Dataset entries
══════════════════════════════

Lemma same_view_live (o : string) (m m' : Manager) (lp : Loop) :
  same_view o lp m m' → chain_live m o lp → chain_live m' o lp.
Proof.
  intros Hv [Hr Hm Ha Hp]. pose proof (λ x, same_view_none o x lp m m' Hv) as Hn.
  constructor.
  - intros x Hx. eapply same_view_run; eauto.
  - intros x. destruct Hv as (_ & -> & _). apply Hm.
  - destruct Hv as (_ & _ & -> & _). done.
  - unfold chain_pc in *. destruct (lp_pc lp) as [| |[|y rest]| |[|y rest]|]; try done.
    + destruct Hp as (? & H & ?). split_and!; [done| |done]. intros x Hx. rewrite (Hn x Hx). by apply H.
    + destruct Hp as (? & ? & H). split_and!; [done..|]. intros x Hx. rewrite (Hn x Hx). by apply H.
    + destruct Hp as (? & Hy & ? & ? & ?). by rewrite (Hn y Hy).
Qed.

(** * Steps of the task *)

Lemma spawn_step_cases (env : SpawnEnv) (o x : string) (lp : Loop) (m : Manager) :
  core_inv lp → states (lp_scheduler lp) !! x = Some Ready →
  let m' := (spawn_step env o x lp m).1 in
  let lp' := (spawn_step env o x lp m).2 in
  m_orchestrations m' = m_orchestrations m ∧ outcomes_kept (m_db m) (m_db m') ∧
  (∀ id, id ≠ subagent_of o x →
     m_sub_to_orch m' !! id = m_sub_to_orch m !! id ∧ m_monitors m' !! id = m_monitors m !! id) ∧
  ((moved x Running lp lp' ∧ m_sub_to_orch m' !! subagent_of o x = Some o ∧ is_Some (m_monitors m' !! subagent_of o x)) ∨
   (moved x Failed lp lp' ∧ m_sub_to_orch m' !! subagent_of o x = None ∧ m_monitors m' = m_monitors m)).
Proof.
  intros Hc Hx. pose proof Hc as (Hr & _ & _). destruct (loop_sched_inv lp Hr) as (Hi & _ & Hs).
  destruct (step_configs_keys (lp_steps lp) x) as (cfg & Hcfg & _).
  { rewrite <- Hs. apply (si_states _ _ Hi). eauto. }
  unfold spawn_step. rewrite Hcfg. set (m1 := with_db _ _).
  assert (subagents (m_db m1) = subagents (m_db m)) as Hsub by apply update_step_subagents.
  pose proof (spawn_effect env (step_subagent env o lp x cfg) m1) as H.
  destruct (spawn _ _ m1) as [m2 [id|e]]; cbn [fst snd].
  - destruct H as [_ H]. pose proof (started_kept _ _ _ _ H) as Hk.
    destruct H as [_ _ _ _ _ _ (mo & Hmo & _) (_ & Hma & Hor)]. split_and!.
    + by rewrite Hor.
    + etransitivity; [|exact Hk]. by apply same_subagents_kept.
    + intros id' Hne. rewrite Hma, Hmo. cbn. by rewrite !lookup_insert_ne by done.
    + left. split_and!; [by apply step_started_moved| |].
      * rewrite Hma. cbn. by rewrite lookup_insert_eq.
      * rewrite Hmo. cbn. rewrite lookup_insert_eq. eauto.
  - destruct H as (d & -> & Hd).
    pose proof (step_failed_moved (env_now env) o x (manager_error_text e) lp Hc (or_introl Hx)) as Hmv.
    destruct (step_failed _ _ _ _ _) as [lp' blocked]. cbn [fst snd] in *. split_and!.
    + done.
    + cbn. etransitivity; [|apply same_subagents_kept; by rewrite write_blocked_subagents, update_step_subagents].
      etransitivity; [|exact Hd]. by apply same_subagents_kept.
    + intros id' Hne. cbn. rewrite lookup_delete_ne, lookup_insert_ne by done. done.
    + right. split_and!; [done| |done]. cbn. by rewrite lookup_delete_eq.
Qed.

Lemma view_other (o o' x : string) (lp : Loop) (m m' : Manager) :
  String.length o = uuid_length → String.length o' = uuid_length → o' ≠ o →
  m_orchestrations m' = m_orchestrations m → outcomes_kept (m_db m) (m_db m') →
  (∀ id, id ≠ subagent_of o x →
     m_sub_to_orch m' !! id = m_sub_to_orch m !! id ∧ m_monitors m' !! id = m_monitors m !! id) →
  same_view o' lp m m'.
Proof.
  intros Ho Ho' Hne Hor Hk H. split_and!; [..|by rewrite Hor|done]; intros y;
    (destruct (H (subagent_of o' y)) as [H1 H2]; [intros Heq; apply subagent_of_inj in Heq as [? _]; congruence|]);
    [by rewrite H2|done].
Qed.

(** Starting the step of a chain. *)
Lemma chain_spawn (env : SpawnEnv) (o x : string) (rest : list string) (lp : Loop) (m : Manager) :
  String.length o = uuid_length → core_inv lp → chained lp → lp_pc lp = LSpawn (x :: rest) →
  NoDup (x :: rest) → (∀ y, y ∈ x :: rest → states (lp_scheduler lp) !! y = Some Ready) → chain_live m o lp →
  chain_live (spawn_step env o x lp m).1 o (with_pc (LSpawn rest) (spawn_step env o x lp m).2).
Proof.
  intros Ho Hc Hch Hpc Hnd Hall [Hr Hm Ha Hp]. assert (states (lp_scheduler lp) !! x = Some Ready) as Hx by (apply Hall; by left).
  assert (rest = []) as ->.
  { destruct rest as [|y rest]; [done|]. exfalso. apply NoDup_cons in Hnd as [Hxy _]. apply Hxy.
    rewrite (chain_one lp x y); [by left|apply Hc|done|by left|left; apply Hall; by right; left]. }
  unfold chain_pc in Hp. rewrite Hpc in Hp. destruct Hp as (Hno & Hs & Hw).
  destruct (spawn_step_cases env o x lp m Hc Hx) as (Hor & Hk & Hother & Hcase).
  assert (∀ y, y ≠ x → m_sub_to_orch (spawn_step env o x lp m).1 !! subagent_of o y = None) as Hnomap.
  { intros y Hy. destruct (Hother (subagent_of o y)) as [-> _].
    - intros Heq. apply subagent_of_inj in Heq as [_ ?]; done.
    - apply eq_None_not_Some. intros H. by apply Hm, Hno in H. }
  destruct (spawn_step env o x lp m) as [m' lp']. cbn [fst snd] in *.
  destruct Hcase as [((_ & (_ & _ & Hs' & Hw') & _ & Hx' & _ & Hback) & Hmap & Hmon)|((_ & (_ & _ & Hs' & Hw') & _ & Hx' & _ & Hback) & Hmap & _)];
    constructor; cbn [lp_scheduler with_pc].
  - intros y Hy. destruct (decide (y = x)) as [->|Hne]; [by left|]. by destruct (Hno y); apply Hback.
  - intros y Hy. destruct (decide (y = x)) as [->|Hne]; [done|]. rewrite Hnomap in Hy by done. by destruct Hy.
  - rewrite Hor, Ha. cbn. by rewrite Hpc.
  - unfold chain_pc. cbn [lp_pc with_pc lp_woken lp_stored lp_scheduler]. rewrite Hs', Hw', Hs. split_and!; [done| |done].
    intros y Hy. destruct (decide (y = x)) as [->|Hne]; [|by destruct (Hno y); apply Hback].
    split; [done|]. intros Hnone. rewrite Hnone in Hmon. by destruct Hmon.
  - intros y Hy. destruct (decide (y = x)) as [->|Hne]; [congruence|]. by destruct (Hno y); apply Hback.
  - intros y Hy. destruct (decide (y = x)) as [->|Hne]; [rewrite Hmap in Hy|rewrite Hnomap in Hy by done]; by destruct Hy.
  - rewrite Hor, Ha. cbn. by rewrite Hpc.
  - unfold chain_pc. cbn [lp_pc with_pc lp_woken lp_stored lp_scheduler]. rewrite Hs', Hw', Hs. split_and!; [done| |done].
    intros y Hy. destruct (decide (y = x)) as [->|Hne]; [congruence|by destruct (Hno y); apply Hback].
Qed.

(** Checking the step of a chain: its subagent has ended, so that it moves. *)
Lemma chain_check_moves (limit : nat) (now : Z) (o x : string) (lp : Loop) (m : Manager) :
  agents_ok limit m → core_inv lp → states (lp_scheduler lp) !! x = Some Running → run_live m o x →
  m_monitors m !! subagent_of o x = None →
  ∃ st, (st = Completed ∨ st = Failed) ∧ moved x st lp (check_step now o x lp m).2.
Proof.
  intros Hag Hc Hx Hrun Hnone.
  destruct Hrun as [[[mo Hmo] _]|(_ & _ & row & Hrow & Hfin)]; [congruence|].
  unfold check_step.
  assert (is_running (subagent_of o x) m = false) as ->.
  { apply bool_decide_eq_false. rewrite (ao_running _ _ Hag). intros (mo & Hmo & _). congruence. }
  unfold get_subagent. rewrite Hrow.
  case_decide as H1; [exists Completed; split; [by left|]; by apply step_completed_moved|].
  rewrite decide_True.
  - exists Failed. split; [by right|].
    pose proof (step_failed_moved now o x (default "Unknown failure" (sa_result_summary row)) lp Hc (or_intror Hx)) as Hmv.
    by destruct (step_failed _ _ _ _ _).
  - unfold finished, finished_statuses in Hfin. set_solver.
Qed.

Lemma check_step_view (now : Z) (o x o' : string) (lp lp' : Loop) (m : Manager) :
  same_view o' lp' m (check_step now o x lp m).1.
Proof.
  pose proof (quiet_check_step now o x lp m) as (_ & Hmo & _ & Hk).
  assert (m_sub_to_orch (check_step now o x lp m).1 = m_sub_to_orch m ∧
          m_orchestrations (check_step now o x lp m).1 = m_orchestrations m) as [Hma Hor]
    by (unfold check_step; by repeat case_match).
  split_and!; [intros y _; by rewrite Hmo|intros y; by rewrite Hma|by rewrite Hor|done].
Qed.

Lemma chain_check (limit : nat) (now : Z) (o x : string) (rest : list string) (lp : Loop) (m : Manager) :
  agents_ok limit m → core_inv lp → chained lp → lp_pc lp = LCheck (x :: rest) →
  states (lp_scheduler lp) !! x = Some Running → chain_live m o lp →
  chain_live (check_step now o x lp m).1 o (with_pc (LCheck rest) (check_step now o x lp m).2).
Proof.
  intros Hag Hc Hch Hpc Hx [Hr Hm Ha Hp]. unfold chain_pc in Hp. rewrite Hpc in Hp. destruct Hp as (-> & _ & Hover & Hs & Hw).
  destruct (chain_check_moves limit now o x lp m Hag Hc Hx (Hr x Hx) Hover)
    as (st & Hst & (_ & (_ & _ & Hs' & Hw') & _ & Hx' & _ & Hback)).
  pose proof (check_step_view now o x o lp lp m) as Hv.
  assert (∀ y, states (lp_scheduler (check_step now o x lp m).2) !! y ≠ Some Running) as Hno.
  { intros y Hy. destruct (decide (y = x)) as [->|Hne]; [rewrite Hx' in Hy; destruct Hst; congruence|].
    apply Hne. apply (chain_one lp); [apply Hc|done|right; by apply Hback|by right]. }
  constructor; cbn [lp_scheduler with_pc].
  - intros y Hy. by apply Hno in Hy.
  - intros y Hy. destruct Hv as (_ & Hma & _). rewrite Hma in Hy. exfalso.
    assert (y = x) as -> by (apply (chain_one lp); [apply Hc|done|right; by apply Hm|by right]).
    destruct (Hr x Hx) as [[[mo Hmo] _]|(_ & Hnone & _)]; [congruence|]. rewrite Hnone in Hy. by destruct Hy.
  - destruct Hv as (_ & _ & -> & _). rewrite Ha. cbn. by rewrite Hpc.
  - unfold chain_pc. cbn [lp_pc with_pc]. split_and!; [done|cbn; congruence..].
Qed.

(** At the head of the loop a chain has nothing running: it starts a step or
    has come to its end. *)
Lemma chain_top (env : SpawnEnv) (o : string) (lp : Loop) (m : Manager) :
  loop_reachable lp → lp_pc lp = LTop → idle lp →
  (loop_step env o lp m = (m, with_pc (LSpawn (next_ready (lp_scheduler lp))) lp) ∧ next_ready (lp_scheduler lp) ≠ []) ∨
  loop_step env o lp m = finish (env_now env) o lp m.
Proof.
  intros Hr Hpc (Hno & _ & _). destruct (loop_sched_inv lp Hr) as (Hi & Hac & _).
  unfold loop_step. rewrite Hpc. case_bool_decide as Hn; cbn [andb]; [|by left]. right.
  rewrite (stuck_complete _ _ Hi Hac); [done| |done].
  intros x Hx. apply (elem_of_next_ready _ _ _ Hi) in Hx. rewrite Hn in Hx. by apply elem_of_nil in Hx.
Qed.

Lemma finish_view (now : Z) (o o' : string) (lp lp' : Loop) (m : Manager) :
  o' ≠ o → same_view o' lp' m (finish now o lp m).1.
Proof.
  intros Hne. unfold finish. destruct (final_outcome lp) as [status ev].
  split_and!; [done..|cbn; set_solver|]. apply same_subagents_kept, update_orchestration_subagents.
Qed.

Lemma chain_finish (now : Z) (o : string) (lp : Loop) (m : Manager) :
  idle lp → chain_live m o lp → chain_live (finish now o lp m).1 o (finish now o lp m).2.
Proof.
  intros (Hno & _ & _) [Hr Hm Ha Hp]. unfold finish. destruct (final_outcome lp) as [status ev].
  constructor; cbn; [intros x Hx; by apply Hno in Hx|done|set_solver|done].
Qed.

══════════════════════════════

WORK TASK.
Extract, please, the lines from the start of the entries above through the one with "- unfold chain_pc in", both included, reproducing each exactly and adding nothing.

ANSWER TO THE PROBLEM.
Lemma same_view_live (o : string) (m m' : Manager) (lp : Loop) :
  same_view o lp m m' → chain_live m o lp → chain_live m' o lp.
Proof.
  intros Hv [Hr Hm Ha Hp]. pose proof (λ x, same_view_none o x lp m m' Hv) as Hn.
  constructor.
  - intros x Hx. eapply same_view_run; eauto.
  - intros x. destruct Hv as (_ & -> & _). apply Hm.
  - destruct Hv as (_ & _ & -> & _). done.
  - unfold chain_pc in *. destruct (lp_pc lp) as [| |[|y rest]| |[|y rest]|]; try done.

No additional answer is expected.